▶ [Your task]: Nothing should be omitted: restate the full listing word for word.
-----
(** ** Facts on the settings *)

Lemma startswith_app_r p s c v : c ∉ p → startswith p (s ++ c :: v) = startswith p s.
Proof.
  revert s; induction p as [|a p IH]; intros s Hc; [by destruct s|].
  apply not_elem_of_cons in Hc as [Ha Hc]. destruct s as [|b s]; cbn.
  - by rewrite bool_decide_eq_false_2 by congruence.
  - by rewrite IH.
Qed.

Lemma find_from_past p a c v :
  p ≠ [] → c ∉ p → contains p a = false → find_from p (a ++ c :: v) = find_from p v.
Proof.
  intros Hp Hc. induction a as [|x a IH]; intros Ha.
  - cbn [app find_from]. change (c :: v) with ([] ++ c :: v). rewrite startswith_app_r by done.
    by destruct p.
  - cbn [contains] in Ha. apply orb_false_iff in Ha as [Hs Ha].
    cbn [app find_from]. change (x :: a ++ c :: v) with ((x :: a) ++ c :: v).
    rewrite startswith_app_r, Hs by done. by apply IH.
Qed.

Lemma find_from_head p s : startswith p s = true → find_from p s = Some s.
Proof. intros Hs. destruct s; cbn [find_from]; by rewrite Hs. Qed.

Lemma find_from_suffix p s t : find_from p s = Some t → ∃ u, s = u ++ t.
Proof.
  induction s as [|a s IH]; cbn [find_from]; case_match; try done.
  - intros [= <-]. by exists [].
  - intros [= <-]. by exists [].
  - intros (u & ->)%IH. by exists (a :: u).
Qed.

Lemma rsplit_once_None c s : c ∉ s → rsplit_once c s = None.
Proof.
  induction s as [|a s IH]; [done|]. intros [? ?]%not_elem_of_cons. cbn.
  rewrite IH by done. by rewrite decide_False by congruence.
Qed.
Lemma rsplit_once_app c l r : c ∉ r → rsplit_once c (l ++ c :: r) = Some (l, r).
Proof.
  intros Hr. induction l as [|a l IH]; cbn.
  - rewrite rsplit_once_None by done. by rewrite decide_True.
  - by rewrite IH.
Qed.

(** A line that has no equals sign from some point on has no setting there. *)
Lemma find_from_no_setting {A} p s c (k : pystr * pystr → option A) n :
  c ∉ s → (t ← find_from p s; rsplit_once c (drop n t) ≫= k) = None.
Proof.
  intros Hc. destruct (find_from p s) as [t|] eqn:E; [|done]. cbn.
  apply find_from_suffix in E as [u ->]. rewrite rsplit_once_None; [done|].
  intros Hin. apply Hc, elem_of_app. right. by eapply subseteq_drop.
Qed.

(** The lines of a cache: a typed entry, or a comment. *)
Inductive cache_line : Type :=
  | CacheEntry (name type value : pystr)
  | CacheComment (text : pystr).
Definition cache_line_text (l : cache_line) : pystr :=
  match l with
  | CacheEntry name type value => (name ++ str ":" ++ type) ++ "="%char :: value
  | CacheComment text => text
  end.
Definition cache_text (ls : list cache_line) : pystr := join [newline] (map cache_line_text ls).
-----
▶ [Exercise output]:
(** ** Facts on the settings *)

Lemma startswith_app_r p s c v : c ∉ p → startswith p (s ++ c :: v) = startswith p s.
Proof.
  revert s; induction p as [|a p IH]; intros s Hc; [by destruct s|].
  apply not_elem_of_cons in Hc as [Ha Hc]. destruct s as [|b s]; cbn.
  - by rewrite bool_decide_eq_false_2 by congruence.
  - by rewrite IH.
Qed.

Lemma find_from_past p a c v :
  p ≠ [] → c ∉ p → contains p a = false → find_from p (a ++ c :: v) = find_from p v.
Proof.
  intros Hp Hc. induction a as [|x a IH]; intros Ha.
  - cbn [app find_from]. change (c :: v) with ([] ++ c :: v). rewrite startswith_app_r by done.
    by destruct p.
  - cbn [contains] in Ha. apply orb_false_iff in Ha as [Hs Ha].
    cbn [app find_from]. change (x :: a ++ c :: v) with ((x :: a) ++ c :: v).
    rewrite startswith_app_r, Hs by done. by apply IH.
Qed.

Lemma find_from_head p s : startswith p s = true → find_from p s = Some s.
Proof. intros Hs. destruct s; cbn [find_from]; by rewrite Hs. Qed.

Lemma find_from_suffix p s t : find_from p s = Some t → ∃ u, s = u ++ t.
Proof.
  induction s as [|a s IH]; cbn [find_from]; case_match; try done.
  - intros [= <-]. by exists [].
  - intros [= <-]. by exists [].
  - intros (u & ->)%IH. by exists (a :: u).
Qed.

Lemma rsplit_once_None c s : c ∉ s → rsplit_once c s = None.
Proof.
  induction s as [|a s IH]; [done|]. intros [? ?]%not_elem_of_cons. cbn.
  rewrite IH by done. by rewrite decide_False by congruence.
Qed.
Lemma rsplit_once_app c l r : c ∉ r → rsplit_once c (l ++ c :: r) = Some (l, r).
Proof.
  intros Hr. induction l as [|a l IH]; cbn.
  - rewrite rsplit_once_None by done. by rewrite decide_True.
  - by rewrite IH.
Qed.

(** A line that has no equals sign from some point on has no setting there. *)
Lemma find_from_no_setting {A} p s c (k : pystr * pystr → option A) n :
  c ∉ s → (t ← find_from p s; rsplit_once c (drop n t) ≫= k) = None.
Proof.
  intros Hc. destruct (find_from p s) as [t|] eqn:E; [|done]. cbn.
  apply find_from_suffix in E as [u ->]. rewrite rsplit_once_None; [done|].
  intros Hin. apply Hc, elem_of_app. right. by eapply subseteq_drop.
Qed.

(** The lines of a cache: a typed entry, or a comment. *)
Inductive cache_line : Type :=
  | CacheEntry (name type value : pystr)
  | CacheComment (text : pystr).
Definition cache_line_text (l : cache_line) : pystr :=
  match l with
  | CacheEntry name type value => (name ++ str ":" ++ type) ++ "="%char :: value
  | CacheComment text => text
  end.
Definition cache_text (ls : list cache_line) : pystr := join [newline] (map cache_line_text ls).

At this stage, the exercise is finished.